KIEV — Olena Prytula was sleeping so deeply that her mind would not be fully alerted to the real-life nightmare unfolding outside her door until she came face to face with it.
It was around 7:40 a.m. on July 20, 2016, and Prytula’s common-law partner, the Belarusian-born journalist Pavel Sheremet, had kissed her goodbye as he did every morning before driving her car to work at Kiev’s Radio Vesti, where he hosted a daily news program. Sheremet rarely altered his routine. And Prytula rarely missed his 8 a.m. show.
But on this day, with the sun shining in, Prytula, who is the owner, co-founder, and former editor-in-chief of the influential news website Ukrainska Pravda, dozed off. When a powerful explosion rocked her bed, scattered the birds outside her window, and set car alarms screaming on the street at 7:45 a.m., she said she almost didn’t get up.

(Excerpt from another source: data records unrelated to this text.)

(** Each variation yields [max(count, 0)] colours. *)
Lemma palette_of_length (variation : string) :
  variation = "analogous" \/ variation = "monochromatic" \/ variation = "triadic" ->
  exists palette,
    palette_of is_hex h s l count variation = Ok palette
    /\ Z.of_nat (List.length palette) = Z.max 0 count.
Proof.
  intros [ -> | [ -> | -> ] ]; unfold palette_of; cbn [String.eqb Ascii.eqb Bool.eqb].
  - destruct (analogous_step_ok count Hcount) as (step & Es & Hstep).
    rewrite Es. cbn [bind].
    destruct (for_each_append (range count) (analogous_body is_hex h s l step))
      as (cs & Hlen & Hrun & _).
    { intros i Hi. apply range_bounds in Hi.
      destruct (analogous_body_appends step i Hstep Hi) as (c & Hc & _). now exists c. }
    exists cs. split; [apply Hrun|]. rewrite Hlen. apply range_length.
  - destruct (for_each_append (range count) (monochromatic_body is_hex h s l count))
      as (cs & Hlen & Hrun & _).
    { intros i Hi. apply range_bounds in Hi.
      destruct (monochromatic_body_appends i Hi) as (c & Hc & _). now exists c. }
    exists cs. split; [apply Hrun|]. rewrite Hlen. apply range_length.
  - destruct (for_each_append (range (Z.min count 3)) (triadic_body is_hex h s l))
      as (cs & Hlen & Hrun & _).
    { intros i Hi. apply range_bounds in Hi.
      destruct (triadic_body_appends i ltac:(lia)) as (c & Hc & _). now exists c. }
    rewrite Hrun. cbn [bind app].
    assert (L : Z.of_nat (List.length cs) = Z.max 0 (Z.min count 3)).
    { rewrite Hlen. apply range_length. }
    destruct (triadic_fill_ok (Z.to_nat count) cs ltac:(lia)) as (palette & Ep & Hp).
    exists palette. split; [exact Ep|]. lia.
Qed.

End Bodies.

(** * Palettes: the claims *)

(** C3, as stated, fails: a triadic palette of two colours has two colours,
    not three, and no palette has a negative number of colours. *)
Lemma palette_length_counterexample :
  (exists palette,
     generate_color_palette (Rgb 255 0 0) 2 "triadic" = Ok palette
     /\ Z.of_nat (List.length palette) = 2
     /\ Z.of_nat (List.length palette) <> promised_length "triadic" 2)
  /\ (exists palette,
        generate_color_palette (Rgb 255 0 0) (-1) "analogous" = Ok palette
        /\ Z.of_nat (List.length palette) = 0
        /\ Z.of_nat (List.length palette) <> promised_length "analogous" (-1)).
Proof.
  split.
  - exists [Rgb 255 0 0; Rgb 0 255 0]. split; [vm_compute; reflexivity|].
    split; [reflexivity|discriminate].
  - exists []. split; [vm_compute; reflexivity|].
    split; [reflexivity|discriminate].
Qed.

(** C3, amended. For every valid base colour, every count up to [2^53] and
    each of the three variations, [generate_color_palette] returns a palette
    of exactly [count] colours, none for a negative [count]; a triadic
    palette of [count <= 3] colours has [count] colours too. *)
Theorem palette_length (base : color) (count : Z) (variation : string) :
  valid_color base -> count <= 2 ^ 53 ->
  variation = "analogous" \/ variation = "monochromatic" \/ variation = "triadic" ->
  exists palette,
    generate_color_palette base count variation = Ok palette
    /\ Z.of_nat (List.length palette) = Z.max 0 count.
Proof.
  intros Hc Hcount Hv. unfold generate_color_palette.
  destruct (unpack_valid base Hc) as (r & g & b & E & Hr & Hg & Hb).
  rewrite E. cbn [bind].
  destruct (rgb_to_hsl_ok r g b Hr Hg Hb) as (h & s & l & E2 & Hh & Hs & Hl).
  rewrite E2. cbn [bind].
  now apply palette_of_length.
Qed.

Lemma palette_length_witness :
  valid_color (Hex "#FF0000") /\ 5 <= 2 ^ 53
  /\ exists palette,
       generate_color_palette (Hex "#FF0000") 5 "triadic" = Ok palette
       /\ Z.of_nat (List.length palette) = Z.max 0 5.
Proof.
  assert (V : valid_color (Hex "#FF0000")) by (split; reflexivity).
  assert (B : 5 <= 2 ^ 53) by (vm_compute; discriminate).
  split; [exact V|]. split; [exact B|].
  exact (palette_length (Hex "#FF0000") 5 "triadic" V B (or_intror (or_intror eq_refl))).
Defined.

(** C7. For every valid base colour, every count from 1 to [2^53] and every
    [i] in [0, count), the analogous palette is produced and its [i]-th
    colour is [analogous_colour base count i]: the hue
    [(h - 30 + i * step) mod 360] with [s] and [l] unchanged, in the
    representation of the base colour. *)
Theorem analogous_ith_colour (base : color) (count i : Z) :
  valid_color base -> 1 <= count <= 2 ^ 53 -> 0 <= i < count ->
  exists palette c,
    generate_color_palette base count "analogous" = Ok palette
    /\ nth_error palette (Z.to_nat i) = Some c
    /\ analogous_colour base count i = Ok c
    /\ is_str c = is_str base.
Proof.
  intros Hc Hcount Hi. unfold generate_color_palette, analogous_colour.
  destruct (unpack_valid base Hc) as (r & g & b & E & Hr & Hg & Hb).
  rewrite E. cbn [bind].
  destruct (rgb_to_hsl_ok r g b Hr Hg Hb) as (h & s & l & E2 & Hh & Hs & Hl).
  rewrite E2. cbn [bind].
  unfold palette_of. cbn [String.eqb Ascii.eqb Bool.eqb].
  destruct (analogous_step_ok count ltac:(lia)) as (step & Es & Hstep).
  change (if count >? 1 then _ else _) with (analogous_step count).
  rewrite Es. cbn [bind].
  destruct (for_each_append (range count) (analogous_body (is_str base) h s l step))
    as (cs & Hlen & Hrun & Hnth).
  { intros k Hk. apply range_bounds in Hk.
    destruct (analogous_body_appends (is_str base) h s l count Hh Hs Hl ltac:(lia)
                step k Hstep Hk) as (c & Hc' & _).
    now exists c. }
  destruct (Hnth (Z.to_nat i) i (range_nth count i Hi)) as (c & Hci & Happ).
  exists cs, c. split; [apply Hrun|]. split; [exact Hci|].
  destruct (analogous_body_appends (is_str base) h s l count Hh Hs Hl ltac:(lia)
              step i Hstep Hi) as (c' & Happ' & Ecol & Hrep).
  assert (c' = c).
  { specialize (Happ []). specialize (Happ' []). rewrite Happ in Happ'.
    now injection Happ'. }
  subst c'. split; [|exact Hrep].
  unfold analogous_hue, colour_of in Ecol.
  destruct (num_mul (PInt i) step) as [x|]; [|discriminate]. cbn [bind] in Ecol |- *.
  destruct (num_add (PInt (h - 30)) x) as [y|]; [|discriminate]. cbn [bind] in Ecol |- *.
  destruct (num_mod y (PInt 360)) as [hue|]; [|discriminate]. cbn [bind] in Ecol |- *.
  exact Ecol.
Qed.

Lemma analogous_ith_colour_witness :
  valid_color (Hex "#FF0000") /\ 1 <= 3 <= 2 ^ 53 /\ 0 <= 1 < 3
  /\ exists palette c,
       generate_color_palette (Hex "#FF0000") 3 "analogous" = Ok palette
       /\ nth_error palette (Z.to_nat 1) = Some c
       /\ analogous_colour (Hex "#FF0000") 3 1 = Ok c
       /\ is_str c = is_str (Hex "#FF0000").
Proof.
  assert (V : valid_color (Hex "#FF0000")) by (split; reflexivity).
  assert (B : 1 <= 3 <= 2 ^ 53) by (split; vm_compute; discriminate).
  assert (I : 0 <= 1 < 3) by lia.
  split; [exact V|]. split; [exact B|]. split; [exact I|].
  exact (analogous_ith_colour (Hex "#FF0000") 3 1 V B I).
Defined.

(** * The round trip through HSL *)

Lemma grey_table : forallb grey_close byte_values = true.
Proof. vm_compute. reflexivity. Qed.

Lemma grey_round_trip (v : Z) :
  in_byte v -> exists w, round_trip v v v = Ok (w, w, w) /\ v - 3 <= w <= v.
Proof.
  intro Hv.
  assert (H : grey_close v = true).
  { apply (proj1 (forallb_forall grey_close byte_values) grey_table).
    apply range_In. unfold in_byte in Hv. lia. }
  unfold grey_close in H. destruct (round_trip v v v) as [[[r' g'] b']|]; [|discriminate].
  apply andb_prop in H as [H H4]. apply andb_prop in H as [H H3].
  apply andb_prop in H as [H1 H2].
  apply Z.eqb_eq in H1, H2. apply Z.leb_le in H3, H4. subst g' b'.
  exists r'. split; [reflexivity|lia].
Qed.

(** C1, as stated, fails: the round trip of (5, 244, 240) is
    (6, 238, 230), ten away on the blue channel. *)
Lemma round_trip_counterexample :
  round_trip 5 244 240 = Ok (6, 238, 230)
  /\ ~ (forall r g b, in_byte r -> in_byte g -> in_byte b ->
          exists t, round_trip r g b = Ok t /\ within 1 (r, g, b) t).
Proof.
  assert (E : round_trip 5 244 240 = Ok (6, 238, 230)) by (vm_compute; reflexivity).
  split; [exact E|]. intro H.
  destruct (H 5 244 240) as (t & Et & Ht); try (unfold in_byte; lia).
  rewrite E in Et. injection Et as <-. cbn in Ht. lia.
Qed.

(** * The round trip through HSL, channel by channel *)

Local Open Scope R_scope.

(** * Rounding to binary64: the error on both sides *)

(** The unit of the exponent the format chooses, against the number. *)
Lemma bpow_fexp64_le (m e : Z) :
  (0 < m)%Z ->
  bpow (fexp64 (Zdigits2 m + e)) <= IZR m * bpow e * bpow (-52) + bpow (-1074).
Proof.
  intro Hm.
  assert (HM : 0 < IZR m) by (apply IZR_lt; assumption).
  pose proof (bpow_gt_0 e) as Pe. pose proof (bpow_gt_0 (-52)) as P52.
  pose proof (bpow_gt_0 (-1074)) as P1074.
  eapply Rle_trans; [apply bpow_fexp64|].
  destruct (Zdigits2_bounds m ltac:(lia)) as [Hlo _].
  assert (Hd : (1 <= Zdigits2 m)%Z) by (destruct m; cbn in *; lia).
  replace (Zdigits2 m + e - 53)%Z with ((Zdigits2 m - 1) + e + (-52))%Z by lia.
  rewrite !bpow_add. rewrite (bpow_IZR (Zdigits2 m - 1)) by lia.
  apply IZR_le in Hlo.
  apply Rplus_le_compat_r. rewrite !Rmult_assoc.
  apply Rmult_le_compat_r; [nra|exact Hlo].
Qed.

(** A floor by a power of two loses less than one unit. *)
Lemma floor_scale_lower (a e e' : Z) :
  (0 <= a)%Z -> (e <= e')%Z -> IZR a * bpow e < IZR (a / 2 ^ (e' - e)) * bpow e' + bpow e'.
Proof.
  intros Ha He. replace e' with (e + (e' - e))%Z at 2 3 by lia.
  rewrite bpow_add, (bpow_IZR (e' - e)) by lia.
  assert (Hp : (0 < 2 ^ (e' - e))%Z) by (apply Z.pow_pos_nonneg; lia).
  pose proof (Z.mod_pos_bound a _ Hp) as Hmod.
  pose proof (Z.div_mod a (2 ^ (e' - e)) ltac:(lia)) as Hdm.
  assert (H : (a < (a / 2 ^ (e' - e) + 1) * 2 ^ (e' - e))%Z) by lia.
  apply IZR_lt in H. rewrite mult_IZR, plus_IZR in H.
  pose proof (bpow_gt_0 e). nra.
Qed.

Lemma shift_lower (m e : Z) :
  (0 <= m)%Z ->
  IZR m * bpow e * (1 - bpow (-52)) - bpow (-1074)
  <= IZR (m / 2 ^ (Z.max e (fexp64 (Zdigits2 m + e)) - e))
     * bpow (Z.max e (fexp64 (Zdigits2 m + e))).
Proof.
  intro Hm.
  assert (HM : 0 <= IZR m) by (apply IZR_le; assumption).
  pose proof (bpow_gt_0 e) as Pe. pose proof (bpow_gt_0 (-52)) as P52.
  pose proof (bpow_gt_0 (-1074)) as P1074.
  destruct (Z.eq_dec m 0) as [Em|Nm].
  { rewrite Em at 1. rewrite Rmult_0_l, Rmult_0_l.
    set (e1 := Z.max e _). pose proof (bpow_gt_0 e1).
    assert (0 <= IZR (m / 2 ^ (e1 - e))).
    { apply IZR_le. apply Z.div_pos; [assumption|]. apply Z.pow_pos_nonneg; unfold e1; lia. }
    nra. }
  destruct (Z.max_spec e (fexp64 (Zdigits2 m + e))) as [[Hlt ->]|[Hge ->]].
  - pose proof (floor_scale_lower m e (fexp64 (Zdigits2 m + e)) Hm ltac:(lia)) as H1.
    pose proof (bpow_fexp64_le m e ltac:(lia)) as H2.
    set (X := IZR m * bpow e) in *. nra.
  - rewrite Z.sub_diag, Z.pow_0_r, Z.div_1_r.
    set (X := IZR m * bpow e) in *. assert (0 <= X) by (unfold X; nra). nra.
Qed.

“I came to the balcony to see what had exploded and where, but there was no sign of smoke and I couldn’t understand where it was coming from,” Prytula said. She told me she was crawling back into bed when “a thought came to my mind that we could report on what happened. And if Pavel was driving nearby, he would definitely stop and take a photo, or tweet it to talk about it later on the radio.”
Prytula said when she called his phone she received a message saying the number couldn’t be reached, so she figured he had forgotten to turn it on. She called five more times. Still no answer. She thought it was odd, but figured he was probably already in the studio preparing for his program.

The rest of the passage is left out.